The FDA routinely looks for residues of several pesticides commonly used, but no glyphosate. The look of glyphosate this year is considered a “special assignment” and came after the agency was criticized by the Government Accountability Office of the US in 2014 for failing to test for glyphosate.

The FDA has not released formal results of their testing plans or results, but Saco made a presentation in June the Council of specialty crops in California who said the agency was analyzing 300 samples of corn ; 300 samples of soy; and 120 samples of each of milk and eggs. He described above some not legally permitted levels partial results obtained through April showing levels of glyphosate found in 52 samples of corn and 44 samples of soybeans, but. The presentation did not mention honey. The presentation also indicated that glyphosate testing the FDA will extend to “routine check.”
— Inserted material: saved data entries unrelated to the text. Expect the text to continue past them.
Lemma fallback_continuations (cs rest : list string) (q ca : string) :
  Forall (fun c => startswith (strip c) "Q" = false /\ startswith (strip c) "A" = false) cs ->
  fallback_lines (cs ++ rest) (Some q) ca =
  fallback_lines rest (Some q) (fold_left (fun acc c => (acc ++ " " ++ strip c)%string) cs ca).
Proof.
  revert ca. induction cs as [|c cs IH]; intros ca H; [reflexivity|].
  inversion H as [|? ? [HQ HA] Hcs]; subst.
  cbn [app fallback_lines fold_left]. unfold startswith in *.
  rewrite HQ, HA.
  destruct (String.prefix "Question" (strip c)) eqn:E1.
  { apply prefix_head in E1. congruence. }
  destruct (String.prefix "Answer" (strip c)) eqn:E2.
  { apply prefix_head in E2. congruence. }
  cbn [orb]. now apply IH.
Qed.

Lemma fallback_blocks (bs : list block) (cq : option string) (ca : string) :
  Forall block_ok bs ->
  fallback_lines (flat_map block_lines bs) cq ca = emit cq ca ++ map block_record bs.
Proof.
  revert cq ca. induction bs as [|b bs IH]; intros cq ca H; cbn [flat_map map].
  - now rewrite app_nil_r.
  - inversion H as [|? ? (Hq & Hqc & Ha & Hac & Hcs & _) Hbs]; subst.
    unfold block_lines at 1. cbn [app].
    rewrite fallback_q_line by assumption.
    rewrite fallback_a_line by assumption.
    rewrite fallback_continuations by assumption.
    rewrite IH by exact Hbs. reflexivity.
Qed.

Definition nl : string := String "010" "".


Lemma Forall_flat_map_of {A B} (P : B -> Prop) (f : A -> list B) (l : list A) :
  Forall (fun a => Forall P (f a)) l -> Forall P (flat_map f l).
Proof.
  induction l as [|a l IH]; intros H; cbn; [constructor|].
  inversion H; subst. apply Forall_app. auto.
Qed.

Lemma blocks_plain (bs : list block) :
  Forall block_ok bs ->
  Forall (fun l => find_nat "010" l = None /\ find_nat "[" l = None) (flat_map block_lines bs).
Proof.
  intros H. apply Forall_flat_map_of. eapply Forall_impl; [|exact H].
  intros b (_ & _ & _ & _ & _ & Hp). exact Hp.
Qed.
The USDA will also start testing for glyphosate, but not until next year, according to information the agency gave the nonprofit group Beyond Pesticides at a meeting in Washington in January. Documents obtained through FOIA show a plan to test on syrups and oils in 2017.

Soybeans and wheat


Like the FDA, the USDA has dragged its feet on tests. Only once, in 2011, the USDA has tested for residues of glyphosate despite the fact that the agency does generalized for residues of other pesticides less used tests. In what the USDA calls a “special project” agency test 300 samples of soy for glyphosate and found that more than 90 percent – 271 samples – carried herbicide residues.
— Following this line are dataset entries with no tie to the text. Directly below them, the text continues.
(** * Respiration-controlled music: the signal-to-MIDI pipeline

    A shallow embedding of the four bridge scripts of [resp_music]
    ([resp_live_play], [resp_live_mod], [resp_prerec_play],
    [resp_prerec_mod]) and the properties of their amplitude mappers,
    note state machine, calibration gate, relay queue, filter
    construction and stream selection.

    Modelling conventions.
    - Python floats (amplitudes, timestamps, frequencies) are exact
      rationals [Q] in the workers: their arithmetic is read without
      rounding error, overflow or NaN.  Where the rounding of a single
      operation decides the result (the rounding mode of the note
      mapper), the mapper is also given in binary64 ([B64]), operation
      by operation as the interpreter computes it.
    - MIDI note numbers, velocities, indices are Python ints: [Z].
    - A Python exception is a value of [exn]; a call that may raise
      returns a [result].
    - Library calls ([round], [min], [max], [numpy.clip],
      [queue.Queue], list indexing, [scipy.signal.lfilter]) are written
      out with the behaviour their documentation gives.  The Butterworth
      design itself has no rational closed form and is a parameter.
    - [mido.Message] checks its data when it is built: a note,
      velocity, controller or value outside 0..127, or a channel
      outside 0..15, raises [ValueError] and nothing reaches the port.
    - A prerecorded file has one column; [np.loadtxt] turns a single
      data row into a 0-d array, which cannot be iterated.
    - A worker is a thread: its loop is unfolded into one event per
      pass, interleaved with the visualiser's redraws; a daemon thread
      killed with the process is a run that simply has no further
      event. *)

From Stdlib Require Import ZArith QArith Qround Qminmax Lqa Lia List Bool.
From Stdlib Require Import String.
From Stdlib Require Import Floats.SpecFloat.
Import ListNotations.

Local Open Scope Z_scope.
Local Open Scope Q_scope.

(** ** Exceptions and results *)

Inductive exn : Type :=
| ZeroDivisionError
| ValueError
| IndexError
| RuntimeError
| TypeError
| OverflowError
| Full
| KeyboardInterrupt.

Inductive result (A : Type) : Type :=
| Ok (a : A)
| Raise (e : exn).
Arguments Ok {A} a.
Arguments Raise {A} e.

Definition rbind {A B : Type} (r : result A) (k : A -> result B) : result B :=
  match r with
  | Ok a => k a
  | Raise e => Raise e
  end.

Notation "x <- r ;; k" := (rbind r (fun x => k))
  (at level 61, r at next level, right associativity).

(** ** Python and numpy primitives *)
Module Py.

(** [a / b] on floats: raises [ZeroDivisionError] on a zero divisor. *)
Definition truediv (a b : Q) : result Q :=
  if Qeq_bool b 0 then Raise ZeroDivisionError else Ok (a / b).

(** The built-in [min(a, b)]: the first argument unless the second is
    strictly smaller. *)
Definition min (a b : Q) : Q := if Qlt_le_dec b a then b else a.

(** The built-in [max(a, b)]: the first argument unless the second is
    strictly larger. *)
Definition max (a b : Q) : Q := if Qlt_le_dec a b then b else a.

(** [numpy.clip(x, lo, hi)] is [minimum(maximum(x, lo), hi)]. *)
Definition clip (x lo hi : Q) : Q :=
  let m := if Qlt_le_dec x lo then lo else x in
  if Qlt_le_dec hi m then hi else m.

(** [round(x)] with no digits argument: the nearest integer, a tie
    going to the even neighbour (the same rule for a Python float and
    for a numpy float64). *)
Definition round (x : Q) : Z :=
  let n := Qfloor x in
  match Qcompare (x - inject_Z n) (1 # 2) with
  | Lt => n
  | Gt => (n + 1)%Z
  | Eq => if Z.even n then n else (n + 1)%Z
  end.

(** [l[i]] on a Python list: a negative index counts from the end,
    an index outside the list raises [IndexError]. *)
Definition getitem {A : Type} (l : list A) (i : Z) : result A :=
  let len := Z.of_nat (List.length l) in
  let j := if (i <? 0)%Z then (i + len)%Z else i in
  if (j <? 0)%Z then Raise IndexError
  else match nth_error l (Z.to_nat j) with
       | Some a => Ok a
       | None => Raise IndexError
       end.

End Py.

(** ** AmplitudeMapper: [map_amp_to_note] and [map_amp_to_cc] *)

(** [resp_live_play.map_amp_to_note], the same function as
    [resp_prerec_play.map_amp_to_note]. *)
Definition map_amp_to_note (x xmin xmax : Q) (note_min note_max : Z) : result Z :=
  if Qle_bool xmax xmin then Ok note_min
  else
    frac <- Py.truediv (x - xmin) (xmax - xmin) ;;
    let frac := Py.clip frac 0 1 in
    let note := inject_Z note_min + frac * inject_Z (note_max - note_min) in
    Ok (Py.round note).

(** [resp_live_mod.map_amp_to_cc], the same function as
    [resp_prerec_mod.map_amp_to_cc]. *)
Definition map_amp_to_cc (x xmin xmax : Q) : result Z :=
  if Qle_bool xmax xmin then Ok 0%Z
  else
    frac <- Py.truediv (x - xmin) (xmax - xmin) ;;
    let frac := Py.clip frac 0 1 in
    let value := frac * 127 in
    Ok (Py.round value).

(** ** The note mapper in binary64

    The same function with every operation rounded as the interpreter
    rounds it: amplitudes are binary64 values ([spec_float] at
    precision 53), each of [-], [/], [*], [+] rounds to nearest-even,
    and the two integers are converted to floats where they meet one. *)
Module B64.

Definition float : Type := spec_float.
Definition prec : Z := 53.
Definition emax : Z := 1024.

(** [m * 2^e], rounded to the nearest float. *)
Definition dyadic (m e : Z) : float := binary_normalize prec emax m e false.

Definition zero : float := S754_zero false.
Definition one : float := dyadic 1 0.

(** A Python int where a float is needed: the nearest float,
    [OverflowError] beyond the largest one. *)
Definition of_int (n : Z) : result float :=
  match dyadic n 0 with
  | S754_infinity _ => Raise OverflowError
  | f => Ok f
  end.

Definition add : float -> float -> float := SFadd prec emax.
Definition sub : float -> float -> float := SFsub prec emax.
Definition mul : float -> float -> float := SFmul prec emax.

(** [a <= b], false when either side is NaN. *)
Definition leb : float -> float -> bool := SFleb.
Definition ltb : float -> float -> bool := SFltb.

Definition is_nan (f : float) : bool :=
  match f with
  | S754_nan => true
  | _ => false
  end.

Definition is_zero (f : float) : bool :=
  match f with
  | S754_zero _ => true
  | _ => false
  end.

(** [a / b]: [ZeroDivisionError] on a zero divisor (as for two Python
    floats; past the mapper's range test the divisor is a difference
    of two distinct floats or not a number, so it is not zero). *)
Definition truediv (a b : float) : result float :=
  if is_zero b then Raise ZeroDivisionError else Ok (SFdiv prec emax a b).

(** [numpy.maximum] and [numpy.minimum]: NaN goes through. *)
Definition maximum (a b : float) : float :=
  if is_nan a then a else if is_nan b then b else if ltb a b then b else a.

Definition minimum (a b : float) : float :=
  if is_nan a then a else if is_nan b then b else if ltb b a then b else a.

(** [numpy.clip(x, lo, hi)] *)
Definition clip (x lo hi : float) : float := minimum (maximum x lo) hi.

(** The rational a finite float stands for. *)
Definition value (f : float) : Q :=
  match f with
  | S754_finite s m e =>
      let v := if (0 <=? e)%Z then inject_Z (Zpos m * 2 ^ e)
               else Zpos m # (2 ^ Z.to_pos (- e)) in
      if s then - v else v
  | _ => 0
  end.

(** [int(round(f))]: NaN cannot be converted ([ValueError]), nor an
    infinity ([OverflowError]); a finite float goes to the nearest
    integer, a tie to the even one. *)
Definition round (f : float) : result Z :=
  match f with
  | S754_nan => Raise ValueError
  | S754_infinity _ => Raise OverflowError
  | _ => Ok (Py.round (value f))
  end.

(** [map_amp_to_note] on floats. *)
Definition map_amp_to_note (x xmin xmax : float) (note_min note_max : Z)
  : result Z :=
  if leb xmax xmin then Ok note_min
  else
    frac <- truediv (sub x xmin) (sub xmax xmin) ;;
    let frac := clip frac zero one in
    span <- of_int (note_max - note_min) ;;
    lo <- of_int note_min ;;
    let note := add lo (mul frac span) in
    round note.

End B64.

(** ** StreamingFilter: [RespFilter] *)

(** What [scipy.signal.butter(2, Wn, btype="low")] returns: numerator
    [b0 b1 b2] and denominator [1 a1 a2] (the leading denominator
    coefficient of a designed filter is 1). *)
Record coeffs : Type := { b0 : Q; b1 : Q; b2 : Q; a1 : Q; a2 : Q }.

(** The numeric part of scipy that the scripts call and that has no
    rational closed form: the Butterworth design for a valid normalised
    cutoff, and the steady-state initial conditions. *)
Record scipy_signal : Type := {
  butter_design : Q -> coeffs;
  lfilter_zi : coeffs -> Q * Q
}.

(** The filter object: attributes [b], [a] and [z]. *)
Record RespFilter : Type := { ba : coeffs; z : Q * Q }.

Section Filter.
Context (sp : scipy_signal).

(** [butter] on a digital design rejects a critical frequency outside
    the open interval (0, 1) with [ValueError]. *)
Definition butter (Wn : Q) : result coeffs :=
  if Qlt_le_dec 0 Wn then
    if Qlt_le_dec Wn 1 then Ok (butter_design sp Wn) else Raise ValueError
  else Raise ValueError.

(** [RespFilter.__init__(fs, cutoff)]. *)
Definition RespFilter_init (fs cutoff : Q) : result RespFilter :=
  let nyq := (1 # 2) * fs in
  norm <- Py.truediv cutoff nyq ;;
  c <- butter norm ;;
  let zi := lfilter_zi sp c in
  Ok {| ba := c; z := (fst zi * 0, snd zi * 0) |}.

End Filter.

(** [RespFilter.add(x)]: [lfilter] on the one-sample input [[x]] with
    the stored state (transposed direct form II of order 2); returns
    the output sample and the filter with its state replaced. *)
Definition RespFilter_add (f : RespFilter) (x : Q) : Q * RespFilter :=
  let c := ba f in
  let y := fst (z f) + b0 c * x in
  let z0 := snd (z f) + b1 c * x - a1 c * y in
  let z1 := b2 c * x - a2 c * y in
  (y, {| ba := c; z := (z0, z1) |}).

(** The list comprehension [[filt.add(float(x)) for x in data]]. *)
Fixpoint filter_all (f : RespFilter) (data : list Q) : list Q :=
  match data with
  | [] => []
  | x :: rest => let '(y, f') := RespFilter_add f x in y :: filter_all f' rest
  end.

(** ** BoundedRelay: [queue.Queue] and the visualiser that drains it *)

Record Queue : Type := { maxsize : Z; items : list Q }.

Definition Queue_init (size : Z) : Queue := {| maxsize := size; items := [] |}.

Definition qsize (q : Queue) : Z := Z.of_nat (List.length (items q)).

(** [Queue.full()]: a positive [maxsize] reached by the item count. *)
Definition Queue_full (q : Queue) : bool :=
  ((0 <? maxsize q) && (maxsize q <=? qsize q))%Z.

(** [Queue.put_nowait(v)]: raises [Full] on a full queue, otherwise
    stores [v] behind the items already there. *)
Definition put_nowait (q : Queue) (v : Q) : result Queue :=
  if Queue_full q then Raise Full
  else Ok {| maxsize := maxsize q; items := items q ++ [v] |}.

(** [deque(maxlen=n).append(v)]: the oldest entries fall off the left. *)
Definition deque_append (maxlen : nat) (buf : list Q) (v : Q) : list Q :=
  let b := buf ++ [v] in skipn (List.length b - maxlen) b.

(** [RespVisualiser.update]: moves every queued value to the rolling
    buffer, oldest first, leaving the queue empty. *)
Definition RespVisualiser_update (buffer_len : nat) (q : Queue) (buf : list Q)
  : Queue * list Q :=
  ({| maxsize := maxsize q; items := [] |},
   fold_left (deque_append buffer_len) (items q) buf).

(** ** Device sink: [MidiOut] *)

Inductive message : Type :=
| note_on (note velocity : Z)
| note_off (note : Z)
| control_change (control value channel : Z).

(** Lines written by [logging]. *)
Inductive log_record : Type :=
| LoadingFile
| ResolvingStreams
| NoStreamsFound
| UsingStream (name : string) (fs : Q)
| PleaseWait
| CalibrationComplete (amp_min amp_max : option Q)
| Stopping.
The agency said then that further testing for glyphosate “was not a high priority” because glyphosate is considered so safe . He also said that although the residue levels in some samples were close to the very high levels of glyphosate “tolerance” established by the EPA, which did not exceed levels.

Both the USDA and the FDA have long said that it is too expensive and is not necessary for testing glyphosate residues. However, the division within the USDA known as the Grain Inspection, Packers and Stockyards Administration (GIPSA) has been testing for residues of glyphosate wheat for years because many foreign buyers have great concern for glyphosate residues. GIPSA testing is part of a “sampling program of export cargo,” documents obtained from GIPSA show.
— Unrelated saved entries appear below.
Lemma forallb_break_fst (P p : ascii -> bool) (s : string) :
  PyStr.forallb P s = true -> PyStr.forallb P (fst (PyStr.break p s)) = true.
Proof.
  induction s as [|c r IH]; cbn; [reflexivity|].
  intros [Hc Hr]%andb_true_iff. destruct (p c); [reflexivity|].
  specialize (IH Hr). destruct (PyStr.break p r) as [a b]. cbn in *.
  rewrite Hc, IH. reflexivity.
Qed.

Lemma break_fst_avoids (p : ascii -> bool) (s : string) :
  PyStr.forallb (fun c => negb (p c)) (fst (PyStr.break p s)) = true.
Proof.
  induction s as [|c r IH]; cbn; [reflexivity|].
  destruct (p c) eqn:E; [reflexivity|].
  destruct (PyStr.break p r) as [a b]. cbn in *. rewrite E, IH. reflexivity.
Qed.


(** ** Sanitizers *)

(** X1. What [sanitize_pkgver] returns is never empty, consists of
    characters of [a-zA-Z0-9.+_] only (so it has no hyphen, colon, slash or
    space, as the docstring requires of a pkgver), has no two dots in a row
    and no dot at either end. *)
Theorem sanitize_pkgver_is_pkgver_safe (v : string) :
  let r := sanitize_pkgver v in
  PyStr.is_empty r = false /\
  PyStr.forallb pkgver_char r = true /\
  PyStr.existsb (fun c => Ascii.eqb c "-" || Ascii.eqb c ":" || Ascii.eqb c "/"
                          || Ascii.eqb c " ") r = false /\
  PyStr.contains r ".." = false /\
  PyStr.startswith r "." = false /\
  PyStr.endswith r "." = false.
Proof.
  intros r. destruct (sanitize_pkgver_clean v) as (Hall & Hrun & Hhead & Htail & Hne).
  fold r in Hall, Hrun, Hhead, Htail, Hne.
  split; [exact Hne|]. split; [exact Hall|]. split; [|split; [|split]].
  - eapply existsb_forallb_false; [|exact Hall]. intros c Hc.
    rewrite (pkgver_char_not "-" eq_refl c Hc), (pkgver_char_not ":" eq_refl c Hc),
      (pkgver_char_not "/" eq_refl c Hc), (pkgver_char_not " " eq_refl c Hc).
    reflexivity.
  - apply no_run_contains, Hrun.
  - apply head_kept_startswith, Hhead.
  - apply rstrip_fixed_endswith, Htail.
Qed.

Lemma pkgname_char_lower (c : ascii) :
  pkgname_char c = true -> pkgname_out_char (PyStr.lower_char c) = true.
Proof. destruct c as [[] [] [] [] [] [] [] []]; vm_compute; congruence. Qed.

Lemma pkgname_out_char_fixed (c : ascii) :
  pkgname_out_char c = true -> pkgname_char c = true /\ PyStr.lower_char c = c.
Proof. destruct c as [[] [] [] [] [] [] [] []]; vm_compute; intuition congruence. Qed.

Lemma pkgname_edge_lower (c : ascii) :
  pkgname_edge (PyStr.lower_char c) = pkgname_edge c.
Proof. destruct c as [[] [] [] [] [] [] [] []]; reflexivity. Qed.

Lemma sanitize_package_name_facts (name : string) :
  let r := sanitize_package_name name in
  PyStr.is_empty r = false /\
  PyStr.forallb pkgname_out_char r = true /\
  PyStr.strip pkgname_edge r = r /\
  sanitize_package_name r = r.
Proof.
  assert (Hclean : forall s,
             PyStr.is_empty s = false ->
             PyStr.forallb pkgname_out_char s = true ->
             PyStr.strip pkgname_edge s = s ->
             sanitize_package_name s = s).
  { intros s Hne Hall Hstrip. unfold sanitize_package_name.
    change (fun c => Ascii.eqb c "-" || Ascii.eqb c "." || Ascii.eqb c "_")%char
      with pkgname_edge.
    unfold PyStr.sub_class.
    rewrite (map_fixed pkgname_out_char _ s); [|intros c Hc|exact Hall].
    2:{ destruct (pkgname_out_char_fixed c Hc) as [-> _]. reflexivity. }
    rewrite Hstrip. unfold PyStr.lower.
    rewrite (map_fixed pkgname_out_char _ s); [|intros c Hc|exact Hall].
    2:{ exact (proj2 (pkgname_out_char_fixed c Hc)). }
    unfold PyStr.or_else. rewrite Hne. reflexivity. }
  intros r.
  assert (H : PyStr.is_empty r = false /\
              PyStr.forallb pkgname_out_char r = true /\
              PyStr.strip pkgname_edge r = r).
  { unfold r, sanitize_package_name.
    change (fun c => Ascii.eqb c "-" || Ascii.eqb c "." || Ascii.eqb c "_")%char
      with pkgname_edge.
    set (x := PyStr.sub_class _ _ _).
    assert (Hx : PyStr.forallb pkgname_char x = true).
    { apply forallb_map. intros c. destruct (pkgname_char c) eqn:E; [exact E|reflexivity]. }
    clearbody x. unfold PyStr.or_else.
    destruct (PyStr.is_empty (PyStr.lower (PyStr.strip pkgname_edge x))) eqn:E.
    { repeat split; reflexivity. }
    split; [exact E|]. split.
    - unfold PyStr.lower. eapply forallb_map_impl; [exact pkgname_char_lower|].
      apply forallb_strip, Hx.
    - unfold PyStr.lower. rewrite strip_map by exact pkgname_edge_lower.
      rewrite strip_idem. reflexivity. }
  destruct H as (Hne & Hall & Hstrip).
  repeat split; try assumption. apply Hclean; assumption.
Qed.

(** X2. What [sanitize_package_name] returns is never empty, consists of
    characters of [a-z0-9@._+-] only, has none of [-], [.], [_] at either
    end, and is left unchanged by [sanitize_package_name]. *)
Theorem sanitize_package_name_is_token (name : string) :
  let r := sanitize_package_name name in
  PyStr.is_empty r = false /\
  PyStr.forallb pkgname_out_char r = true /\
  PyStr.strip pkgname_edge r = r /\
  sanitize_package_name r = r.
Proof. exact (sanitize_package_name_facts name). Qed.

Lemma relation_char_lower (c : ascii) :
  is_relation_char (PyStr.lower_char c) = is_relation_char c.
Proof. destruct c as [[] [] [] [] [] [] [] []]; reflexivity. Qed.

Lemma isspace_lower (c : ascii) : PyStr.isspace (PyStr.lower_char c) = PyStr.isspace c.
Proof. destruct c as [[] [] [] [] [] [] [] []]; reflexivity. Qed.

(** X17. The base name that [_dependency_base] returns holds none of the
    relation characters [<], [>], [=], is lower-case and has no white space
    at either end. *)
Theorem dependency_base_is_a_bare_name (dep : string) :
  let base := _dependency_base dep in
  PyStr.existsb is_relation_char base = false /\
  PyStr.lower base = base /\
  PyStr.strip PyStr.isspace base = base.
Proof.
  intros base. unfold base, _dependency_base. split; [|split].
  - apply (existsb_forallb_false (fun c => negb (is_relation_char c))).
    + intros c Hc. apply negb_true_iff in Hc. exact Hc.
    + unfold PyStr.lower. eapply forallb_map_impl.
      2:{ apply forallb_strip, break_fst_avoids. }
      intros c Hc. cbn. rewrite relation_char_lower. exact Hc.
  - apply lower_idem.
  - unfold PyStr.lower. rewrite strip_map by exact isspace_lower.
    rewrite strip_idem. reflexivity.
Qed.

(** ** Parsing the Depends field *)

Lemma forallb_append (P : ascii -> bool) (s t : string) :
  PyStr.forallb P (s +:+ t) = PyStr.forallb P s && PyStr.forallb P t.
Proof.
  induction s as [|c r IH]; [reflexivity|].
  rewrite append_cons. cbn [PyStr.forallb]. rewrite IH, andb_assoc. reflexivity.
Qed.

Lemma forallb_sub_paren_groups (P : ascii -> bool) (s : string) :
  PyStr.forallb P s = true ->
  forall (skipping : bool) (pending : string),
    PyStr.forallb P pending = true ->
    PyStr.forallb P (sub_paren_groups skipping pending s) = true.
Proof.
  induction s as [|c r IH]; intros Hs skipping pending Hp; [exact Hp|].
  cbn [PyStr.forallb] in Hs. apply andb_true_iff in Hs as [Hc Hr].
  cbn [sub_paren_groups]. destruct skipping.
  - apply IH; [exact Hr|reflexivity].
  - destruct (Ascii.eqb c "(" && closes_paren r).
    + apply IH; [exact Hr|reflexivity].
    + destruct (PyStr.isspace c).
      * apply IH; [exact Hr|]. rewrite forallb_append, Hp. cbn. rewrite Hc. reflexivity.
      * rewrite forallb_append, Hp. cbn [PyStr.forallb andb]. rewrite Hc.
        apply IH; [exact Hr|reflexivity].
Qed.

Lemma nth0_split1 (sep : ascii) (s : string) :
  List.nth 0 (PyStr.split1 sep s) "" = fst (PyStr.break (Ascii.eqb sep) s).
Proof.
  unfold PyStr.split1. destruct (PyStr.break (Ascii.eqb sep) s) as [a [b|]]; reflexivity.
Qed.

(** The name that one comma-separated item of the field yields. *)
Lemma depends_item_name (P : ascii -> bool) (item : string) :
  PyStr.forallb P item = true ->
  PyStr.forallb P
    (PyStr.strip PyStr.isspace
       (fst (PyStr.break (Ascii.eqb ":")
          (PyStr.strip PyStr.isspace
             (sub_paren_groups false ""
                (PyStr.strip PyStr.isspace
                   (fst (PyStr.break (Ascii.eqb "|") item)))))))) = true.
Proof.
  intros H. apply forallb_strip, forallb_break_fst, forallb_strip.
  apply forallb_sub_paren_groups; [|reflexivity].
  apply forallb_strip, forallb_break_fst, H.
Qed.

(** X3. Every name that [parse_debian_depends] returns is non-empty, has no
    white space at either end and holds none of the separators [,], [|] and
    [:]; an empty field gives no name. *)
Theorem parse_debian_depends_names (depends_field : string) :
  parse_debian_depends "" = [] /\
  Forall
    (fun d =>
       PyStr.is_empty d = false /\
       PyStr.strip PyStr.isspace d = d /\
       PyStr.existsb (fun c => Ascii.eqb c "," || Ascii.eqb c "|" || Ascii.eqb c ":") d
       = false)
    (parse_debian_depends depends_field).
Proof.
  split; [reflexivity|].
  unfold parse_debian_depends. destruct (PyStr.is_empty depends_field); [constructor|].
  apply List.Forall_flat_map.
  pose proof (split_on_no_sep (Ascii.eqb ",") depends_field) as Hsplit.
  eapply Forall_impl; [exact Hsplit|]. intros raw Hraw. cbn beta.
  destruct (PyStr.is_empty (PyStr.strip PyStr.isspace raw)); [constructor|].
  rewrite !nth0_split1.
  set (item := PyStr.strip PyStr.isspace raw).
  assert (Hitem : PyStr.forallb (fun x => negb (Ascii.eqb "," x)) item = true)
    by (apply forallb_strip, Hraw).
  set (alt := PyStr.strip PyStr.isspace (fst (PyStr.break (Ascii.eqb "|") item))).
  set (nv := PyStr.strip PyStr.isspace (sub_paren_groups false "" alt)).
  set (na := PyStr.strip PyStr.isspace (fst (PyStr.break (Ascii.eqb ":") nv))).
  destruct (PyStr.is_empty na) eqn:Hne; [constructor|].
  constructor; [|constructor].
  split; [exact Hne|]. split; [apply strip_idem|].
  assert (Hcomma : PyStr.forallb (fun x => negb (Ascii.eqb "," x)) na = true).
  { unfold na, nv, alt. apply depends_item_name, Hitem. }
  assert (Hbar : PyStr.forallb (fun x => negb (Ascii.eqb "|" x)) na = true).
  { unfold na, nv. apply forallb_strip, forallb_break_fst, forallb_strip.
    apply forallb_sub_paren_groups; [|reflexivity].
    unfold alt. apply forallb_strip, break_fst_avoids. }
  assert (Hcolon : PyStr.forallb (fun x => negb (Ascii.eqb ":" x)) na = true).
  { unfold na. apply forallb_strip, break_fst_avoids. }
  clearbody na. clear -Hcomma Hbar Hcolon.
  induction na as [|c r IH]; [reflexivity|].
  cbn [PyStr.forallb PyStr.existsb] in *.
  apply andb_true_iff in Hcomma as [H1 Hcomma], Hbar as [H2 Hbar], Hcolon as [H3 Hcolon].
  rewrite (IH Hcomma Hbar Hcolon), orb_false_r.
  apply negb_true_iff in H1, H2, H3.
  rewrite (Ascii.eqb_sym c ","), (Ascii.eqb_sym c "|"), (Ascii.eqb_sym c ":"), H1, H2, H3.
  reflexivity.
Qed.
These tests showed glyphosate residues detected in more than 40 percent of the hundreds of wheat samples examined in fiscal 2009, 2010, 2011 and 2012. The levels vary, the data show. GIPSA also has been helping soy access the FDA to test. In an e-mail may 2015, GIPSA chemical Gary Hinshaw a security official food FDA said “it is not difficult to find soybeans containing glyphosate.” It is 7 December, 2015 e-mail chemist FDA Terry Councell Lauren Robin, also a chemist and a security officer consumers FDA Councell said glyphosate is present even in processed products although “well below tolerance.”

the fact that the government is aware of glyphosate residues in food, but has dragged its feet on testing for so long, frustrates many who are concerned about the pesticide.

“there is no sense of urgency around these exhibitions we live day by day,” said Jay Feldman, executive director of Beyond Pesticides.